Security How are credentials stored, rotated, and scoped?
Operational Maturity Monitoring, alerting, debugging — can you operate this at scale?

2 Clarifying Questions & Scope

Dimension Clarification Assumption
Connector Count How many systems to support? 10 connector types initially (ServiceNow, Jira, Salesforce, etc.)
Instances How many instances per customer? 5-15 connectors per customer, 350 customers = ~3,500 instances
Operations Read-only or read-write? Both: read data + create/update records
Auth Methods What auth types? OAuth 2.0, API Key, Basic Auth, mTLS, SAML
Rate Limits External API limits? Per-tenant, per-connector. Must respect external system limits.

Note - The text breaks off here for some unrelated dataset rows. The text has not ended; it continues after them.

(** * Appointment slot availability (appointment/views.py, get_available_slots)

    A shallow embedding of the slot computation of the hospital management
    system: the AJAX view [get_available_slots] together with the rows of
    [appointment/models.py] it queries, then the validation and saving of
    appointments, availability windows and leave requests
    ([appointment/models.py], [appointment/forms.py]) and the views that
    change their status, followed by the properties of the slot lists the
    view returns and of the tables those operations leave. *)

From Stdlib Require Import ZArith List Bool String Ascii Lia Sorted.
Import ListNotations.
Open Scope Z_scope.

(* ================================================================== *)
(** * Calendar values *)

(** Python's [datetime] values have microsecond resolution.  A [time] is the
    number of microseconds since midnight, a [date] is a day ordinal, and a
    [datetime] is the number of microseconds since midnight of day 0, so
    that Python's comparison of two datetimes is the comparison of the two
    integers.  Python's calendar runs from 0001-01-01, ordinal 1, to
    9999-12-31, ordinal 3652059; arithmetic that leaves it raises
    [OverflowError]. *)

Definition minute_us : Z := 60000000.
Definition hour_us : Z := 60 * minute_us.
Definition day_us : Z := 24 * hour_us.

Definition time := Z.
Definition date := Z.
Definition datetime := Z.
Definition timedelta := Z.
(** The weight [selectNextScenario] gives a scenario; [jitter] is the value
    [Math.random()] returns for it.  [scenario.context_tags.forEach] raises
    when the scenario has no [context_tags]. *)
Definition scenario_weight (dominantTags : list string) (jitter : Q)
    (scenario : Scenario) : completion Q :=
  match context_tags scenario with
  | None => TypeError "scenario.context_tags is undefined"
  | Some tags =>
      let weight :=
        fold_left
          (fun weight tag =>
             if existsb (fun t => includes tag t || includes t tag) dominantTags
             then weight + 0.5
             else weight)
          tags 1 in
      Normal (weight + jitter * 0.5)
  end.

(** [random n] is the value the [n]-th call of [Math.random()] returns
    during this call, counted from 0: one call per available scenario, in
    order, then one for the pick.  The answer [None] is [null]. *)
Definition selectNextScenario
    (Object_entries : gmap string nat -> list (string * nat))
    (random : nat -> Q) (pe : PersonalityEngine) (es : EventSystem)
    : completion (option Scenario * EventSystem) :=
  es1 ← refreshAvailableScenarios es;
  if (length (availableScenarios es1) =? 0)%nat then Normal (None, es1)
  else
    let dominantTags := Personality.getDominantTrajectories Object_entries 3 pe in
    weighted ←
      Array_map
        (fun n scenario =>
           weight ← scenario_weight dominantTags (random n) scenario;
           Normal (scenario, weight))
        0%nat (availableScenarios es1);
    let sorted := Personality.Array_sort (fun a b => snd b - snd a) weighted in
    let topCandidates := take (Nat.min 3 (length sorted)) sorted in
    let index :=
      Math.floor (random (length (availableScenarios es1))
                  * inject_Z (Z.of_nat (length topCandidates))) in
    match Array_get topCandidates index with
    | Some selected => Normal (Some (fst selected), es1)
    | None => TypeError "selected is undefined"
    end.

(** What [getReflectionPrompt] returns: [null], [undefined] (an index
    outside the array) or a prompt. *)
Inductive Prompt : Type :=
| PromptNull
| PromptUndefined
| PromptText (text : string).

Definition getReflectionPrompt (random : Q) (scenario : Scenario) : Prompt :=
  match reflection_prompts scenario with
  | None => PromptNull
  | Some prompts =>
      if (length prompts =? 0)%nat then PromptNull
      else
        let idx := Math.floor (random * inject_Z (Z.of_nat (length prompts))) in
        match Array_get prompts idx with
        | Some text => PromptText text
        | None => PromptUndefined
        end
  end.

(** An entry of the list that [getTimeline] returns. *)
Record TimelineEntry : Type := mkTimelineEntry {
  timeline_age : Z;
  timeline_stage : string;
  timeline_title : string;
  timeline_choice : string;
  timeline_outcome : string
}.

Definition getTimeline (es : EventSystem) : list TimelineEntry :=
  map (fun event =>
         {| timeline_age := age event;
            timeline_stage := stage event;
            timeline_title := title event;
            timeline_choice := choiceTitle event;
            timeline_outcome := outcome event |})
    (eventHistory es).

End Events.

(** ** The two methods whose result depends on rounding and overflow

    [calculateChoiceProbability] multiplies and adds numbers of any
    magnitude, and [deriveEnneagram] compares sums that can differ in the
    last bit only.  For these two methods a number is what it is in
    JavaScript, an IEEE 754 binary64 value: every operation rounds to
    nearest, overflows to an infinity, and [Infinity - Infinity] is [NaN].
    The module reads of the engine and of a choice only the members that
    the two methods read. *)

Module Double.

Local Open Scope float_scope.

Module Math.

(** [Math.max(a, b)]: [NaN] if either argument is [NaN]; of two zeros the
    positive one. *)
Definition max (a b : float) : float :=
  if is_nan a || is_nan b then nan
  else if a <? b then b
  else if b <? a then a
  else if get_sign a then b else a.

(** [Math.min(a, b)]: [NaN] if either argument is [NaN]; of two zeros the
    negative one. *)
Definition min (a b : float) : float :=
  if is_nan a || is_nan b then nan
  else if a <? b then a
  else if b <? a then b
  else if get_sign a then a else b.

(** [Math.abs(a)] *)
Definition abs (a : float) : float := PrimFloat.abs a.

End Math.

(** The object [ocean]. *)
Record Traits : Set := mkTraits { tO : float; tC : float; tE : float; tA : float; tN : float }.

(** [obj[d]] *)
Definition tget (d : Dim) (t : Traits) : float :=
  match d with
  | DimO => tO t | DimC => tC t | DimE => tE t | DimA => tA t | DimN => tN t
  end.

(** The members of a choice that [calculateChoiceProbability] reads. *)
Record Choice : Type := mkChoice {
  ocean_weights : option (jsobj float);
  stress_delta : option float
}.

(** The members of the engine that the two methods read. *)
Record PersonalityEngine : Type := mkPersonality {
  ocean : Traits;
  stress : float
}.

(** The body of the loop of [calculateChoiceProbability] for one property
    of [choice.ocean_weights]. *)
Definition alignment_step (pe : PersonalityEngine) (alignment : float) (kv : string * float)
    : float :=
  match ocean_hasOwnProperty (fst kv) with
  | Some d =>
      let weight := snd kv in
      let traitValue := tget d (ocean pe) in
      if 0 <? weight
      then alignment + (traitValue - 50) * (weight / 20)
      else alignment + (50 - traitValue) * (Math.abs weight / 20)
  | None => alignment
  end.

(** [choice.stress_delta < 0] and [> 10] are false of [undefined]. *)
Definition stress_adjust (pe : PersonalityEngine) (sd : option float) (alignment : float)
    : float :=
  match sd with
  | Some d =>
      if d <? 0 then alignment + stress pe * 0.2
      else if 10 <? d then alignment - stress pe * 0.15
      else alignment
  | None => alignment
  end.

Definition calculateChoiceProbability (choice : Choice) (pe : PersonalityEngine) : float :=
  match ocean_weights choice with
  | None => 0.5
  | Some weights =>
      let alignment := fold_left (alignment_step pe) weights 50 in
      let alignment := stress_adjust pe (stress_delta choice) alignment in
      Math.max 10 (Math.min 90 alignment)
  end.

(** [Array.prototype.sort(compare)] is a stable sort.  Its result is
    specified when the comparator is consistent on the elements, and is
    then the one computed here by insertion, last element first; [x] goes
    behind [y] only when [compare x y > 0] (a comparator result that is
    [NaN] counts as 0). *)
Fixpoint sort_insert {A} (compare : A -> A -> float) (x : A) (l : list A) : list A :=
  match l with
  | [] => [x]
  | y :: l' => if 0 <? compare x y then y :: sort_insert compare x l' else x :: l
  end.

Definition Array_sort {A} (compare : A -> A -> float) (l : list A) : list A :=
  fold_right (sort_insert compare) [] l.
(** * AVLdb: the AVL index of [AVL_Database.cpp] and its range query

    A shallow embedding of [src/AVL_Database.cpp].  Nodes are an inductive
    tree; a pointer to a node of the tree owned by [root] is the path that
    leads to it from the root, so that the pointer comparisons of
    [deleteNode] and [deleteHelper] ([current != child],
    [parent->left == nodeToDelete]) are comparisons of paths.  The C++ [int]
    fields (record values, cached heights, counters) are integers of [Z];
    signed overflow is undefined in C++, and a property that bounds a
    counter over a whole call sequence is stated for sequences of at most
    [INT_MAX] calls, on which no counter leaves the range of [int].  A
    [Record *] held by a node is modelled by the record it points to; the
    [Record *] that [search] returns is a [RecordPtr], which tells a record
    of the tree from the dead local of a miss. *)

From Stdlib Require Import ZArith List Bool String Lia.
From Stdlib Require Import Structures.OrderedTypeEx Sorting.Permutation.
Import ListNotations.
Open Scope Z_scope.

(** ** Data model *)

(** [struct Record { std::string key; int value; }] *)
Record DbRecord : Type := mkRecord { key : string; value : Z }.

(** [struct AVLNode { Record *record; AVLNode *left, *right; int height; }];
    [nullptr] is the absent node. *)
Inductive AVLNode : Type :=
| nullptr : AVLNode
| Node (record : DbRecord) (left right : AVLNode) (height : Z) : AVLNode.

(** [class AVLTree]: the three data members set by the constructor
    [AVLTree() : root(nullptr), nodeCount(0), searchComparisonCount(0)]. *)
Record AVLTree : Type := mkTree {
  root : AVLNode;
  nodeCount : Z;
  searchComparisonCount : Z
}.

Definition AVLTree_new : AVLTree := mkTree nullptr 0 0.

(** [new AVLNode(r)]: no children, height 1. *)
Definition AVLNode_new (r : DbRecord) : AVLNode := Node r nullptr nullptr 1.

(** [operator<] and [operator>] of [std::string]: lexicographic order on the
    code units, [a > b] being [b < a]. *)
Definition key_lt (a b : string) : bool := String.ltb a b.
Definition key_gt (a b : string) : bool := String.ltb b a.

(** ** Pointers into the tree *)

Inductive dir : Type := L | R.

(** A non-null [AVLNode *] into the tree: the path from the root. *)
Definition ptr : Type := list dir.

Definition dir_eqb (a b : dir) : bool :=
  match a, b with
  | L, L | R, R => true
  | _, _ => false
  end.

Fixpoint ptr_eqb (p q : ptr) : bool :=
  match p, q with
  | [], [] => true
  | a :: p', b :: q' => dir_eqb a b && ptr_eqb p' q'
  | _, _ => false
  end.

(** The node a pointer designates ([nullptr] when the path leaves the tree). *)
Fixpoint deref (t : AVLNode) (p : ptr) {struct p} : AVLNode :=
  match p, t with
  | [], _ => t
  | L :: p', Node _ l _ _ => deref l p'
  | R :: p', Node _ _ r _ => deref r p'
  | _ :: _, nullptr => nullptr
  end.

(** In-place modification of the node a pointer designates. *)
Fixpoint store (t : AVLNode) (p : ptr) (f : AVLNode -> AVLNode) {struct p} : AVLNode :=
  match p, t with
  | [], _ => f t
  | L :: p', Node rc l r h => Node rc (store l p' f) r h
  | R :: p', Node rc l r h => Node rc l (store r p' f) h
  | _ :: _, nullptr => nullptr
  end.

(** [n->left = x], [n->right = x], [n->record = rc]. *)
Definition set_left (x : AVLNode) (n : AVLNode) : AVLNode :=
  match n with
  | nullptr => nullptr
  | Node rc _ r h => Node rc x r h
  end.

Definition set_right (x : AVLNode) (n : AVLNode) : AVLNode :=
  match n with
  | nullptr => nullptr
  | Node rc l _ h => Node rc l x h
  end.

Definition set_record (rc : DbRecord) (n : AVLNode) : AVLNode :=
  match n with
  | nullptr => nullptr
  | Node _ l r h => Node rc l r h
  end.

Definition node_left (n : AVLNode) : AVLNode :=
  match n with
  | nullptr => nullptr
  | Node _ l _ _ => l
  end.

Definition node_right (n : AVLNode) : AVLNode :=
  match n with
  | nullptr => nullptr
  | Node _ _ r _ => r
  end.

Definition is_null (n : AVLNode) : bool :=
  match n with
  | nullptr => true
  | Node _ _ _ _ => false
  end.

(** ** AVLTree: heights and rotations *)

(** [AVLTree::height]: the cached height, 0 for [nullptr]. *)
Definition height (node : AVLNode) : Z :=
  match node with
  | nullptr => 0
  | Node _ _ _ h => h
  end.

(** [AVLTree::updateHeight] *)
Definition updateHeight (node : AVLNode) : AVLNode :=
  match node with
  | nullptr => nullptr
  | Node rc l r _ => Node rc l r (1 + Z.max (height l) (height r))
  end.

(** [AVLTree::getBalance] *)
Definition getBalance (node : AVLNode) : Z :=
  match node with
  | nullptr => 0
  | Node _ l r _ => height l - height r
  end.

(** [AVLTree::rotateRight]: identity when [y] or [y->left] is null. *)
Definition rotateRight (y : AVLNode) : AVLNode :=
  match y with
  | Node yrc (Node lrc ll lr lh) yr yh =>
      let y' := updateHeight (Node yrc lr yr yh) in
      updateHeight (Node lrc ll y' lh)
  | _ => y
  end.

(** [AVLTree::rotateLeft]: identity when [x] or [x->right] is null. *)
Definition rotateLeft (x : AVLNode) : AVLNode :=
  match x with
  | Node xrc xl (Node rrc rl rr rh) xh =>
      let x' := updateHeight (Node xrc xl rl xh) in
      updateHeight (Node rrc x' rr rh)
  | _ => x
  end.

(** [AVLTree::reBalance] *)
Definition reBalance (node : AVLNode) : AVLNode :=
  match updateHeight node with
  | nullptr => nullptr
  | Node rc l r h as node1 =>
      let balance := getBalance node1 in
      if (1 <? balance) && (0 <=? getBalance l) then rotateRight node1
      else if (balance <? -1) && (getBalance r <=? 0) then rotateLeft node1
      else if (1 <? balance) && (getBalance l <? 0)
           then rotateRight (Node rc (rotateLeft l) r h)
      else if (balance <? -1) && (0 <? getBalance r)
           then rotateLeft (Node rc l (rotateRight r) h)
      else node1
  end.

(** ** AVLTree: search *)

(** [AVLTree::minValueNode], called on the non-null node [node] that [p]
    points to: follows [left] while it is not null. *)
Fixpoint minValueNode (node : AVLNode) (p : ptr) : ptr :=
  match node with
  | Node _ (Node _ _ _ _ as l) _ _ => minValueNode l (p ++ [L])
  | _ => p
  end.

(** [AVLTree::searchHelper]: the pointer to the first node met on the descent
    whose key is neither greater nor less than [key]; [None] is [nullptr].
    The [value] argument is not read. *)
Fixpoint searchHelper (node : AVLNode) (k : string) (v : Z) : option ptr :=
  match node with
  | nullptr => None
  | Node rc l r _ =>
      if key_lt k (key rc) then option_map (cons L) (searchHelper l k v)
      else if key_gt k (key rc) then option_map (cons R) (searchHelper r k v)
      else Some []
  end.

(** The evaluations of [operator<] and [operator>] on keys that the loop of
    [searchHelper] performs. *)
Fixpoint searchHelper_comparisons (node : AVLNode) (k : string) : Z :=
  match node with
  | nullptr => 0
  | Node rc l r _ =>
      if key_lt k (key rc) then 1 + searchHelper_comparisons l k
      else if key_gt k (key rc) then 2 + searchHelper_comparisons r k
      else 2
  end.

(** The nodes that the loop of [searchHelper] visits. *)
Fixpoint searchHelper_visited (node : AVLNode) (k : string) : Z :=
  match node with
  | nullptr => 0
  | Node rc l r _ =>
      if key_lt k (key rc) then 1 + searchHelper_visited l k
      else if key_gt k (key rc) then 1 + searchHelper_visited r k
      else 1
  end.

(** [found->record] *)
Definition record_at (t : AVLNode) (p : ptr) : option DbRecord :=
  match deref t p with
  | nullptr => None
  | Node rc _ _ _ => Some rc
  end.

(** The record [Record("", 0)] that [search] builds when nothing is found. *)
Definition sentinel : DbRecord := mkRecord EmptyString 0.

(** The [Record *] that [search] returns.  On a hit it is the record of a
    node of the tree.  On a miss [search] builds [Record record("", 0)] as a
    local of the block of the [if], wraps its address in a new node and
    returns that address: the local is destroyed when the block ends, so
    the pointer returned is dangling.  [dangling built] records what the
    dead local was built as. *)
Inductive RecordPtr : Type :=
| stored (rc : DbRecord)
| dangling (built : DbRecord).

(** Reading through the pointer: defined for the record of a node only. *)
Definition read (p : RecordPtr) : option DbRecord :=
  match p with
  | stored rc => Some rc
  | dangling _ => None
  end.

(** [AVLTree::search]: a member function that is not [const]; it returns the
    pointer and the tree it leaves, in which it writes no member.  The node
    that [searchHelper] returns is a node of the tree, so the inner [None]
    does not arise. *)
Definition search (t : AVLTree) (k : string) (v : Z) : RecordPtr * AVLTree :=
  match searchHelper (root t) k v with
  | None => (dangling sentinel, t)
  | Some found =>
      match record_at (root t) found with
      | Some rc => (stored rc, t)
      | None => (dangling sentinel, t)
      end
  end.

(** Modelled from the spec: [getLastSearchComparisons] is declared in
    [AVL_Database.hpp], which is not among the sources; the spec lists it as
    an observational getter of the comparison counter. *)
Definition getLastSearchComparisons (t : AVLTree) : Z := searchComparisonCount t.

(** ** AVLTree: insertion *)

(** [AVLTree::insertHelper]: a key equal to the key of [node] takes neither
    branch, and only the height update and [reBalance] run. *)
Fixpoint insertHelper (node : AVLNode) (record : DbRecord) : AVLNode :=
  match node with
  | nullptr => AVLNode_new record
  | Node rc l r h =>
      let node1 :=
        if key_lt (key record) (key rc) then Node rc (insertHelper l record) r h
        else if key_gt (key record) (key rc) then Node rc l (insertHelper r record) h
        else Node rc l r h in
      reBalance (updateHeight node1)
  end.

(** [AVLTree::insert] *)
Definition insert (t : AVLTree) (record : DbRecord) : AVLTree :=
  match root t with
  | nullptr =>
      mkTree (AVLNode_new record) (nodeCount t + 1) (searchComparisonCount t + 1)
  | Node _ _ _ _ =>
      mkTree (insertHelper (root t) record) (nodeCount t + 1) (searchComparisonCount t)
  end.

(** ** AVLTree: deletion *)

(** The loop of [AVLTree::deleteHelper]: [current] is the node that [cur]
    points to, [ckey] is [child->record->key]. *)
Fixpoint deleteHelper_loop (current : AVLNode) (cur child : ptr) (ckey : string)
    (parent : option ptr) : option ptr :=
  match current with
  | nullptr => parent
  | Node rc l r _ =>
      if ptr_eqb cur child then parent
      else if key_lt ckey (key rc)
           then deleteHelper_loop l (cur ++ [L]) child ckey (Some cur)
           else deleteHelper_loop r (cur ++ [R]) child ckey (Some cur)
  end.

(** [AVLTree::deleteHelper]: the parent of [child], found by a descent from
    the root on the key of [child]. *)
Definition deleteHelper (rt : AVLNode) (child : ptr) : option ptr :=
  match record_at rt child with
  | None => None
  | Some crec => deleteHelper_loop rt [] child (key crec) None
  end.

(** [if (parent->left == child) parent->left = x; else parent->right = x;]
    with [parent = deleteHelper(root, child)].  [child] is not the root, so
    the loop of [deleteHelper] runs at least once and [parent] is not null. *)
Definition replace_child (rt : AVLNode) (child : ptr) (x : AVLNode) : AVLNode :=
  match deleteHelper rt child with
  | None => rt
  | Some parent =>
      if ptr_eqb (parent ++ [L]) child
      then store rt parent (set_left x)
      else store rt parent (set_right x)
  end.
(** Two targets and one source: the second target has no partner and keeps
    its parameters. *)
Lemma update_target_networks_frame_witness :
  ∃ store',
    update_target_networks Z.mul Z.add (fun c => 1 - c)
      Samples.sample_store [0%nat; 1%nat] [1%nat] 3 = Ok store' ∧
    store' !! 1%nat = Samples.sample_store !! 1%nat.
Proof.
  destruct (update_target_networks Z.mul Z.add (fun c => 1 - c)
              Samples.sample_store [0%nat; 1%nat] [1%nat] 3) as [store'|e] eqn:Hrun;
    [|by vm_compute in Hrun].
  exists store'. split; [done|].
  destruct (update_target_networks_frame Z.mul Z.add (fun c => 1 - c) 3
              [0%nat; 1%nat] [1%nat] Samples.sample_store store' Hrun)
    as [_ Hframe].
  apply Hframe. simpl. intros H.
  apply elem_of_cons in H as [H|H]; [discriminate H|]. by apply elem_of_nil in H.
Defined.

End TargetNetworksMore.

(** ** neural_networks/common/utils.py: ensemble_forward *)

Module EnsembleMore.
Import Utils.

Section EnsembleForward.
Context {Elem State : Type}.
Implicit Types (models : list (@Model Elem State)) (features : @Tensor3 Elem).


Lemma chunks_shape {A : Type} (count size : nat) (flat : list A) :
  length flat = (count * size)%nat →
  length (chunks count size flat) = count ∧
  Forall (fun c => length c = size) (chunks count size flat).
Proof.
  revert flat. induction count as [|count IH]; intros flat Hlen; simpl; [done|].
  destruct (IH (drop size flat)) as [IH1 IH2].
  { rewrite length_drop. lia. }
  split; [by rewrite IH1|]. constructor; [|done].
  rewrite length_take. lia.
Qed.
(** X6. Whatever the path, [_get_mime_type] returns one of the five MIME
    types of the table; and the MIME type of every request
    [describe_image] sends is the entry of the table for the extension of
    the path: the fallback of [_get_mime_type] for an extension outside
    the table never reaches a request. *)
Theorem dispatched_mime_from_table
    (suffix : string -> string) (self : OllamaVisionClient)
    (p : string) (prompt : option string) (env : Env) :
  In (_get_mime_type suffix p) mime_types
  /\ forall request,
       In (EvChatCreate request)
          (fst (describe_image suffix self p prompt env)) ->
       exists mime text payload,
         In (lower (suffix p), mime) SUPPORTED_FORMATS
         /\ req_messages request
            = [ mkMessage "user"
                  [ TextPart text;
                    ImageUrlPart ("data:" ++ mime ++ ";base64," ++ payload) ] ].
Proof.
  split; [apply get_mime_type_in_types|].
  intros request Hin.
  destruct (describe_image_dispatch_checks _ _ _ _ _ _ Hin)
    as (_ & Hc & _ & bytes & _ & ->).
  exists (_get_mime_type suffix p), (str_or prompt default_prompt),
    (b64encode bytes).
  split; [|reflexivity].
  unfold _get_mime_type.
  destruct (dict_get_cases SUPPORTED_FORMATS (lower (suffix p)) "image/jpeg")
    as [(_ & H) | (H & _)]; [exact H | congruence].
Qed.
(** * ObsidianFlowLauncher: vault discovery, note search, note creation

    A shallow embedding of [src/main.py] (class [ObsidianPlugin]) and the
    properties of its discovery, search, cache and note-creation code.

    Conventions of the embedding.
    - Python [str] values are Rocq strings holding the UTF-8 encoding: a
      code point is one [ascii] or a leading byte with its continuation
      bytes.  [len] and slices count code points ([str_len], [str_take]).
    - File-system paths are the strings the program builds with
      [os.path.join] (POSIX flavour).
    - Time stamps ([time.time()], [os.path.getmtime]) are integers: the code
      only compares, negates and subtracts them.
    - A Python exception is an explicit outcome of the function that raises
      it; state mutated before the [raise] is kept, as in Python.
    - Library functions whose result the program only passes on
      ([str.lower], [os.path.relpath], [json.load]) are section variables;
      the clock is a function [now] that renders the current time for a
      [strftime] format. *)

From Stdlib Require Import ZArith Lia Ascii String Permutation Sorted.
From stdpp Require Import base strings list gmap pretty.

#[local] Set Warnings "-register-all".
#[local] Arguments String.append : simpl nomatch.

Local Open Scope string_scope.
Local Open Scope Z_scope.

3 Back-of-Envelope Estimation

Scale Numbers

  • 3,500 connector instances (350 customers x 10 avg)
  • 350K API calls/day to external systems
  • 1K credential rotations/day (OAuth token refreshes)
  • Peak: ~15 API calls/second
  • Avg response time target: <2s (including external API latency)

4 High-Level Architecture

  PLUGIN/CONNECTOR PLATFORM
  ═══════════════════════════════════════════════════════════════════

  AI Agent Request
       │
       v
  ┌──────────┐     ┌─────────────────────────────────────────────┐
  │ Gateway  │────>│          RUNTIME ENGINE                     │
  │ (Auth,   │     │  ┌─────────────────────────────────────┐    │
  │  Route)  │     │  │     MIDDLEWARE CHAIN                 │    │
  └──────────┘     │  │                                     │    │
                   │  │  Auth → RateLimit → Transform →     │    │
                   │  │  Execute → Retry → Log              │    │
                   │  │                                     │    │
                   │  └─────────────────────────────────────┘    │
                   └─────────────────────┬───────────────────────┘
                                         │
              ┌──────────────────────────┼──────────────────────┐
              │                          │                      │
       ┌──────v──────┐          ┌────────v────────┐     ┌──────v──────┐
       │  Registry   │          │ Config Store    │     │   Vault     │
       │ (Templates  │          │ (Per-tenant     │     │(Credentials │
       │ + Instances)│          │  settings)      │     │  secrets)   │
       └─────────────┘          └─────────────────┘     └─────────────┘

                   EXTERNAL SYSTEMS              CROSS-CUTTING
              ┌────────────────────┐        ┌─────────────────────┐
              │ ServiceNow │ Jira  │        │ Metrics │ Tracing   │
              │ Salesforce │ SAP   │        │ Alerts  │ Audit Log │
              │ Workday    │ etc.  │        └─────────────────────┘
              └────────────────────┘

5 Key Design Decisions

Decision Choice Why
Template vs Instance model Separate template (blueprint) from instance (runtime config) Like Docker Image vs Container. One "ServiceNow connector" template, many customer instances.
Middleware chain pattern Ordered chain of composable middleware Each concern (auth, rate-limit, transform) is isolated and testable. Easy to add new middleware.
Credential storage HashiCorp Vault with dynamic secrets Never store credentials in DB. Auto-rotation. Per-tenant isolation. Audit trail.
Rate limiting Sliding window per (tenant, connector) Respects external API limits. No burst spikes at window boundaries. Redis ZSET implementation.
Schema transformation Declarative field mappings in JSON Customers map their custom fields without code. "status" → "ticket_state", "assignee" → "owner".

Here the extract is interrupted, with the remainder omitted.